The company credited a chunk of its third-quarter growth to the cloud, with revenue climbing 29% in this segment. In addition, the company generated earnings per share of $2.22 against expectations of $2.19.
This is impressive, but what’s shocking is Microsoft’s results in Intelligent Cloud. The company generated more than $19 billion in Intelligent Cloud, reporting an increase of 26% year-over-year. In addition, the company’s CEO, Satya Nadella, mentioned that the number of Azure deals worth more than $100 million increased over 100% year-over-year.

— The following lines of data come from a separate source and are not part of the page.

(* ===== verification/Prelude.v ===== *)
(** * Tappet: a verification development

    Tappet sits between agents and the MCP servers ("providers") that run
    tools. It loads capability packages (a [tappet.yaml] manifest, agent skills
    and context files), or a directory of tool descriptions called a hierarchy,
    lets an agent browse, search, describe and read what is installed, and
    executes a tool on the provider it belongs to, which it starts, bounds and
    validates. A generator writes hierarchies and packages from what providers
    offer. This library models the program as executable definitions that
    follow the Go functions one by one, and proves what makes each part correct
    and what the parts promise each other.

    ** Parts, files and sources

    Shared ground: [Prelude.v] (results, guards, result specifications,
    lists, runs of steps, integers at their width), [GoStrings.v], [Utf8.v],
    [Base64.v], [Sha256.v], [Json.v], [JsonStruct.v] and [JsonRound.v]
    (decoding into structs; texts that are read back), [Regex.v], [GoTime.v]
    (what the sources use of Go's standard library, computed and not assumed),
    [Text.v] (the interface to [golang.org/x/text] and Go's Unicode tables) and
    [Cursor.v] (the sealed tokens of two services).

    The capability core, [src/internal/capability/]:
    - Limits, errors: [Limits.v] is [limits.go], [service_limits.go] and
      [errors.go].
    - Packages in: [Yaml.v] is [yaml.go], [Manifest.v] is [manifest.go],
      [Skill.v] is [skill.go], and [Loader.v] is [source.go],
      [source_unix.go] and [loader.go]. A load stages every file of a package
      in one transaction of the snapshot store, parses it, and commits a
      [CapRecord]; [LoaderSteps.v] says what that does to the store and to
      the registry.
    - The snapshot store: [Snapshot.v] is [snapshot.go]. Its state is
      [SnapshotStore], the heap of its objects is [World], and a step is one
      method call by any client. [SnapshotService.v] is the interface
      ([SnapshotOps], [SnapshotLaws]) the registry and the read service are
      proved against, with the store as its instance.
    - The registry: [Records.v] is [types.go] and [record.go], [Registry.v] is
      [registry.go]. Generations and leases live at addresses of [RState];
      [RegistrySteps.v] interleaves the calls of any number of clients.
    - The services over it: [Search.v] is [search.go], [Catalog.v] is
      [catalog.go], [Describe.v] is [describe.go], and [Read.v] with
      [ReadSteps.v] is [read.go].

    The providers, [src/internal/client/] and half of
    [src/internal/hierarchy/hierarchy.go]:
    - What they send: [JsonScan.v] is [json_validation.go], [ResponseLimit.v]
      the readers of [response_limit.go], [ProviderEvents.v]
      [provider_events.go] and [response_validation_transport.go]. Events
      reach the queue only through the readers and the scan.
    - How they run: [Stdio.v] is [limitedStdioTransport], a child process and
      the calls that start, kill and reap it; [Client.v] is [client.go].
    - Who calls them: [ProviderRegistry.v] is the [ServerRegistry], at most
      one client for each configured server; [ProviderCall.v] is the mutex of
      a client, the start context, [newProviderClient] and
      [ExecuteMappedTool].

    The broker, [src/internal/server/], [src/internal/config/], [src/cmd/]:
    [Hierarchy.v] is the hierarchy of [hierarchy.go], [Backend.v] the
    capability backend of [backend.go], [Protocol.v] is
    [protocol_validation.go], [Config.v] is [config.go],
    [config_deprecated.go] and the overrides of [cmd/tappet/main.go],
    [Server.v] is [server.go] up to loading: a backend is the class
    [brokerBackend], whose instances are the capability registry and the
    hierarchy, and [Serving.v] the rest of it: what is registered with mcp-go,
    starting, and closing when a server stops.

    The generator, [src/structure_generator/]: [Inventory.v] takes the tools
    of providers with the client of [CatalogClient.v] ([cmd/main.go]),
    [Generator.v] validates and writes them
    ([generator.go], [types.go]), [Generated.v] shows that the broker's
    [Hierarchy.v] loads what was written, [Regenerate.v] rewrites overviews,
    [Candidates.v] turns a hierarchy into packages
    ([capability_candidates.go]) that [Manifest.v] accepts, [Publish.v]
    moves what was written into place, and [Pipeline.v] follows a tool from
    what a provider sends to the hierarchy the broker loads.

    [Commands.v] is the [main] functions of both commands over all of this,
    [Migration.v] follows a tool of a hierarchy through a package to the server
    that loads it, and [Conformance.v] is the program that drives [Client.v]
    through MCP's conformance suite ([conformance/client/main.go]).

    ** State and steps

    A Go value guarded by a mutex is a record, a method that holds the mutex
    throughout is a function from the record to the new record and the
    method's results, and a method that takes the mutex twice is one function
    per critical section. Goroutines are steps: an action type, a function
    that says where an action is possible and what it does, and the states
    reachable by any interleaving. Pointers that are shared are addresses of a
    finite map. Errors are values: [result error A], where an [error] keeps
    what [errors.Is] and [errors.As] can see of it. Integers are [Z]; where
    Go's arithmetic could leave an [int64] or [uint64], [wrap64] and [wrapU64]
    are written out and the theorems show when they do nothing. Clocks, random
    sources and what the operating system answers are arguments. The order in
    which [range] visits a map is an argument that the theorems quantify over.

    ** What is proved

    - Snapshot store: exact accounting and reference counts in every reachable
      state, immutability of committed bytes, nothing left when all is
      released, exact windows without overflow, independence of map order.
    - Registry: the generation invariant under every interleaving, leased
      records stay readable, each generation is reclaimed exactly once and
      exactly when it should be, installed capabilities are discoverable, the
      hierarchy is the declarative one, operations and legacy paths resolve.
    - Search: the ranked, limited result list against its specification, the
      tokenizer against the words of a text, score bounds without overflow,
      exact identifiers.
    - Describe, Catalog, Read: pages and chunks that enumerate or reassemble
      exactly, cursors that only the service can make, deadlines, quotas,
      retries that repeat an answer, and reservations that suffice.
    - Packages: an accepted manifest satisfies every rule and a well-formed
      one is accepted (soundness, completeness and round trip through its
      tree), the parser fails only with its own errors, the YAML walk is
      exactly its declarative reading, the files opened stay below the
      package, a load is all or nothing in the store, a loaded record reads
      back its files' bytes, and it can be installed.
    - Providers: a message passes the scan exactly when it is JSON within the
      bounds without repeated members; the readers release exactly the valid
      frames; the event queue is bounded and loses nothing it accepted; there
      is one client for each server and one call at a time; a start that fails is
      cleaned up once; no child outlives a close.
    - Hierarchies: after a successful run of the generator's command the
      broker tells an agent of every tool of every configured provider, under
      a path that executes it;
      browsing is exact; inventories are complete and bounded, each page the
      answer to a request of its own;
      regenerating keeps edits and is idempotent; publishing never loses the
      previous structure; a server that is given the packages of a migrated
      hierarchy starts and executes each of its tools, under names in NFC.
    - Broker: every malformed modern request and no other is refused; browsing
      the capability backend is exact, and a tool that an agent is told can be
      executed; configurations have their declared meaning; the middleware
      admits exactly the configured tokens; a server starts exactly when its
      packages load, and one that stops leaves nothing in the store.

    ** Fuel and bounds

    Most loops of the sources are structural recursions on a list or on a
    number the code itself bounds (the attempts at a fresh random identifier,
    the items of a page). The others take fuel, and the fuel their callers give
    is enough: [frontmatter_loop] and the decoders of UTF-8 recurse on the
    bytes that are left; [Json.parse_value] and [scanJSONValue] get twice the
    input's bytes and a little more, as every call consumes a token
    (theorem [JsonScan.json_scan_terminates]); [raw_members] and
    [raw_elements] one unit for each byte; [read_line] and [next_line] one
    more than what is left of the stream; and [list_pages] gets the limit on
    pages and one more (theorem [Inventory.inventory_terminates]).

    ** Parameters

    Code outside the repository is an interface with the laws its
    documentation gives and an instance for concrete runs: normalisation and
    case folding ([TextOps], [TextLaws], [LowerCase], [UpperCase],
    [RuneLower]), Unicode categories ([UnicodeTables]), the table of MIME types
    ([MimeTable]), the YAML library ([YamlDecoder], and [yaml.Marshal] in
    [Candidates.v], whose output decodes as [Migration.v] says), the operating system's files ([UnixFiles]) and mcp-go's
    messages ([Mcp], [McpTools], [McpProtocol]) and clients ([CatalogClient],
    [McpClient], [TestServer]). What mcp-go's clients and
    transports, contexts, processes and renames do in one call is an argument
    of the step or function that makes the call. SHA-256 is defined; theorems
    that need two digests to differ say so with [no_collision] on the byte
    strings at hand. A number in JSON keeps its literal: Go's [float64] is not
    computed.

    ** Not modelled

    mcp-go and what only configures it: the constructors of HTTP clients, the
    listeners and signals. A listener is what it does to the runtime, and the
    filter on standard input ([Protocol.v]) is not composed with mcp-go's loop
    over the lines it passes on. The fetching and decoding of a configuration
    (confstore) and [flag]. Half
    of [structure_generator/types.go] are types and tables that nothing uses. The
    closing of files whose errors the code drops, Go's finalizers and
    garbage, log messages other than those of the HTTP middleware and the keepalive, and the
    text of errors beyond their format and arguments. [source_unsupported.go],
    which refuses every package on platforms other than Unix, and the case
    folding of Windows paths. *)
From stdpp Require Export base decidable option list gmap strings sorting fin_maps fin_map_dom.
From stdpp Require Import relations.
From Stdlib Require Export ZArith Lia.

(** ** Notations of the development *)

Declare Scope tappet_scope.
Delimit Scope tappet_scope with tappet.

(** A byte of a Go string or slice is an [ascii]; a [[]byte] is a list of
    them and a Go [string] is a Rocq [string]. *)
Abbreviation bytes := (list Ascii.ascii).

(** ** Results: Go's [(T, error)] pairs *)

Inductive result (E A : Type) : Type :=
| Ok (x : A)
| Err (e : E).
Arguments Ok {E A} x.
Arguments Err {E A} e.

Definition rbind {E A B} (r : result E A) (f : A → result E B) : result E B :=
  match r with Ok x => f x | Err e => Err e end.

Definition rmap {E A B} (f : A → B) (r : result E A) : result E B :=
  match r with Ok x => Ok (f x) | Err e => Err e end.

(** [if err := check; err != nil { return err }] *)
Definition guardE {E A} (b : bool) (e : E) (k : result E A) : result E A :=
  if b then Err e else k.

In contrast, the company’s Productivity and Business Processes segment generated $15.79 billion in revenue, which surpassed estimates. Furthermore, Microsoft’s income during the first three quarters of 2022 amounted to $56 billion, 25% higher than the prior year period. Rising margins offer operating leverage to Microsoft and enable the company to keep its competitors on their toes.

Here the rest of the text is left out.